● Your task
In the listing below, a line holding "Hin as [Ha|Ha]." and a line holding "apply Z.leb_gt in" mark the range. Retype both exactly, with all lines between them.

● Supplied data
(** The next boundary is the next close. *)
Lemma scheduled_plain cursor e :
  plain e ->
  exists sched,
    (match e_schedule e with None => Done None | Some s => let* b := next_boundary s (seconds cursor) in Done (Some b) end) = Done sched /\
    match sched with
    | Some (t, k) => k = BClose /\ seconds cursor < t /\ forall u, closes e (seconds cursor) u = (t <=? u)
    | None => forall u, closes e (seconds cursor) u = false
    end.
Proof.
  intros Hp. pose proof (pl_schedule _ Hp) as Hs. unfold closes. destruct (e_schedule e) as [s|]; [|by eexists].
  destruct Hs as [Hv Hf]. rewrite next_boundary_plain by done. eexists. split; [done|]. split; [done|].
  destruct (occurrence_spec (seconds cursor) (close s) (proj1 Hv)) as (? & _). split; [lia|done].
Qed.

(** Nothing lapses before the next boundary and the next expiry. *)
Lemma nothing_lapses cursor e (sched : option Z) :
  0 <= nanos (e_clock e) -> 0 <= nanos cursor -> dated cursor e ->
  (forall u, closes e (seconds cursor) u = match sched with Some t => t <=? u | None => false end) ->
  (forall t, t ∈ option_list sched ++ option_list (next_expiry cursor e) -> seconds (e_clock e) < t) ->
  forall id st, e_states e !! id = Some st -> lapses e cursor (e_clock e) st = false.
Proof.
  intros Hnc Hn Hd Hcl Hall id st Hst. unfold lapses. rewrite is_due_spec by done. apply orb_false_iff. split.
  - apply andb_false_iff. left. rewrite Hcl. destruct sched as [t|]; [|done]. apply Z.leb_gt, Hall. left.
  - destruct (gtd_expiry st) as [t|] eqn:Ht; [|done]. pose proof (next_expiry_spec cursor e Hn Hd) as Hexp.
    destruct (next_expiry cursor e) as [y|]; [|by rewrite (Hexp id st Hst) in Ht]. destruct Hexp as [_ He].
    specialize (He id st t Hst Ht). specialize (Hall y ltac:(apply elem_of_app; right; left)). apply Z.leb_gt. lia.
Qed.

Lemma minimumZ_Some l v : minimumZ l = Some v -> v ∈ l /\ forall x, x ∈ l -> v <= x.
Proof.
  intros H. assert (l <> []) as Hne by (intros ->; done). destruct (minimum_spec (fun z : Z => z) l Hne) as (w & Hw & (a & Ha & Haw) & Hle).
  rewrite list_fmap_id, H in Hw. injection Hw as <-. subst a. done.
Qed.

Lemma advance_pass fuel cursor e :
  coherent e -> plain e -> 0 <= nanos cursor -> 0 <= nanos (e_clock e) -> dated cursor e -> time_ltb cursor (e_clock e) = true ->
  passed fuel cursor e (advance_loop (S fuel) cursor e).
Proof.
  intros Hco Hp Hn Hnc Hd Hlt. cbn [advance_loop]. rewrite Hlt. cbn [negb]. rewrite (pl_call _ Hp). simpl option_list at 3. rewrite app_nil_r.
  destruct (scheduled_plain cursor e Hp) as (sched & -> & Hsched). cbn [obind].
  assert (match e_schedule e with Some sc => is_full sc | None => false end = false) as ->
    by (pose proof (pl_schedule _ Hp); destruct (e_schedule e); naive_solver).
  assert (forall u, closes e (seconds cursor) u = match fst <$> sched with Some t => t <=? u | None => false end) as Hcl
    by (destruct sched as [[t k]|]; simpl; [by destruct Hsched as (_ & _ & ?)|done]).
  pose proof (nothing_lapses cursor e (fst <$> sched) Hnc Hn Hd Hcl) as Hidle. pose proof (next_expiry_spec cursor e Hn Hd) as Hexp.
  set (x := next_expiry cursor e) in *. clearbody x. cbn [negb andb].
  destruct (minimumZ (option_list (fst <$> sched) ++ option_list x)) as [s|] eqn:Hmin; cycle 1.
  { apply pass_idle, Hidle. intros t Ht. destruct (option_list (fst <$> sched) ++ option_list x); [by apply not_elem_of_nil in Ht|done]. }
  apply minimumZ_Some in Hmin as [Hin Hle].
  assert (seconds cursor < s) as Hgt.
  { apply elem_of_app in Hin as [Ha|Ha].
    - destruct sched as [[t k]|]; [|by apply not_elem_of_nil in Ha]. apply list_elem_of_singleton in Ha as ->. by destruct Hsched as (_ & ? & _).
    - destruct x as [t|]; [|by apply not_elem_of_nil in Ha]. apply list_elem_of_singleton in Ha as ->. by apply Hexp. }
  pose proof (time_leb_whole s (e_clock e) Hnc) as Hw. unfold time_leb in Hw.
  destruct (time_ltb (e_clock e) (mkTime s 0)); cbn [negb] in Hw; symmetry in Hw.
  { apply Z.leb_gt in Hw. apply pass_idle, Hidle. intros t Ht. specialize (Hle t Ht). lia. }
  apply Z.leb_le in Hw. set (boundary := match sched with Some (t, k) => if t =? s then Some k else None | None => None end).
  assert (bool_decide (boundary = Some BClose) = closes e (seconds cursor) s) as ->.
  { unfold boundary. rewrite Hcl. destruct sched as [[t k]|]; simpl; [|done]. destruct Hsched as (-> & _).
    specialize (Hle t ltac:(left)). destruct (Z.eqb_spec t s), (Z.leb_spec t s); simpl; try lia; done. }
  destruct (expire_exact (mkTime s 0) (closes e (seconds cursor) s) e Hco) as (e1 & rs & Hrun & Hco1 & Hses & _).
  rewrite Hrun. cbn [obind]. rewrite bool_decide_false by done.
  assert ((match boundary with Some _ | _ => Done e1 end) = Done e1) as -> by (by destruct boundary). cbn [obind].
  unfold publish_indicative. rewrite (pl_phase _ (plain_session _ _ Hp Hses)). cbn [negb obind]. by apply pass_expire.
Qed.
(* ===== verification/TransportSpec.v ===== *)
(** * The transport's promises

    Frames are read back as they were written, a broadcast reaches every live
    subscriber, critical frames are never lost silently, and only a peer that
    knows the token reaches the message loop. *)

From S2P Require Import Prelude BTree Text Bytes Order Session SymbolConfig Proto Reports EventLog LogRecovery WireSamples Transport.

(** ** Definitions *)

(** The queues are within their capacities. *)
Definition client_ok (c : ClientTx) : Prop :=
  (length (tx_frames c) <= tx_frame_capacity c)%nat /\ (length (tx_md c) <= tx_md_capacity c)%nat.

Definition net_ok (n : Net) : Prop := map_Forall (fun _ c => client_ok c) (net_clients n).

Definition open_client (n : Net) (tx : Z) : bool :=
  match net_clients n !! tx with Some c => negb (tx_closed c) | None => false end.

(** A market-data frame for one connection: queued, or counted as dropped. *)
Definition md_step (frame : list Z) (c : ClientTx) : ClientTx :=
  match md_outcome c with MdQueued => push_md frame c | MdFull => count_drop c | MdClosed => c end.

(** What happens to the queues of one connection, with the frames written to its
    socket. *)
Inductive ClientOp : Type := OpSend (frame : list Z) | OpMd (frame : list Z) | OpWrite | OpClose.

(** The connection, the critical frames handed to it and those written. *)
Record ClientLife : Type := mkLife { lf_client : ClientTx; lf_sent : list (list Z); lf_written : list (list Z) }.

Definition client_op (op : ClientOp) (l : ClientLife) : ClientLife :=
  let c := lf_client l in
  match op with
  | OpSend frame => mkLife (try_send_frame frame c) (lf_sent l ++ [frame]) (lf_written l)
  | OpMd frame => mkLife (md_step frame c) (lf_sent l) (lf_written l)
  | OpWrite =>
    match writer_next c with
    | Some (frame, c') => mkLife c' (lf_sent l) (if is_nil (tx_frames c) then lf_written l else lf_written l ++ [frame])
    | None => l
    end
  | OpClose => mkLife (close_client c) (lf_sent l) (lf_written l)
  end.

(** The critical frames of a connection: those queued and written were handed over
    in that order, and none is missing unless the handler is told or gone. *)
Record life_ok (l : ClientLife) : Prop := {
  lo_queues : client_ok (lf_client l);
  lo_order : sublist (lf_written l ++ tx_frames (lf_client l)) (lf_sent l);
  lo_all : tx_slow_reported (lf_client l) = false -> tx_closed (lf_client l) = false -> lf_written l ++ tx_frames (lf_client l) = lf_sent l;
  lo_told : tx_slow_reported (lf_client l) = true -> tx_slow (lf_client l) = true;
}.

(** What an empty buffer decodes to: the default message. *)
Class EmptyMessage `{!Wire FxpMessage} : Prop := decode_empty : wire_decode [] = Some None.

(** ** Queues *)

Lemma try_send_frame_ok frame c : client_ok c -> client_ok (try_send_frame frame c).
Proof.
  intros [H1 H2]. unfold try_send_frame. destruct (tx_closed c); [done|]. destruct (Nat.ltb_spec (length (tx_frames c)) (tx_frame_capacity c)).
  - split; simpl; [rewrite length_app; simpl; lia|done].
  - by destruct (tx_slow_reported c).
Qed.

Lemma push_md_ok frame c : md_outcome c = MdQueued -> client_ok c -> client_ok (push_md frame c).
Proof.
  unfold md_outcome. intros Hm [H1 H2]. destruct (tx_closed c); [done|]. destruct (Nat.ltb_spec (length (tx_md c)) (tx_md_capacity c)); [|done].
  split; simpl; [done|rewrite length_app; simpl; lia].
Qed.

● Response
  { apply elem_of_app in Hin as [Ha|Ha].
    - destruct sched as [[t k]|]; [|by apply not_elem_of_nil in Ha]. apply list_elem_of_singleton in Ha as ->. by destruct Hsched as (_ & ? & _).
    - destruct x as [t|]; [|by apply not_elem_of_nil in Ha]. apply list_elem_of_singleton in Ha as ->. by apply Hexp. }
  pose proof (time_leb_whole s (e_clock e) Hnc) as Hw. unfold time_leb in Hw.
  destruct (time_ltb (e_clock e) (mkTime s 0)); cbn [negb] in Hw; symmetry in Hw.
  { apply Z.leb_gt in Hw. apply pass_idle, Hidle. intros t Ht. specialize (Hle t Ht). lia. }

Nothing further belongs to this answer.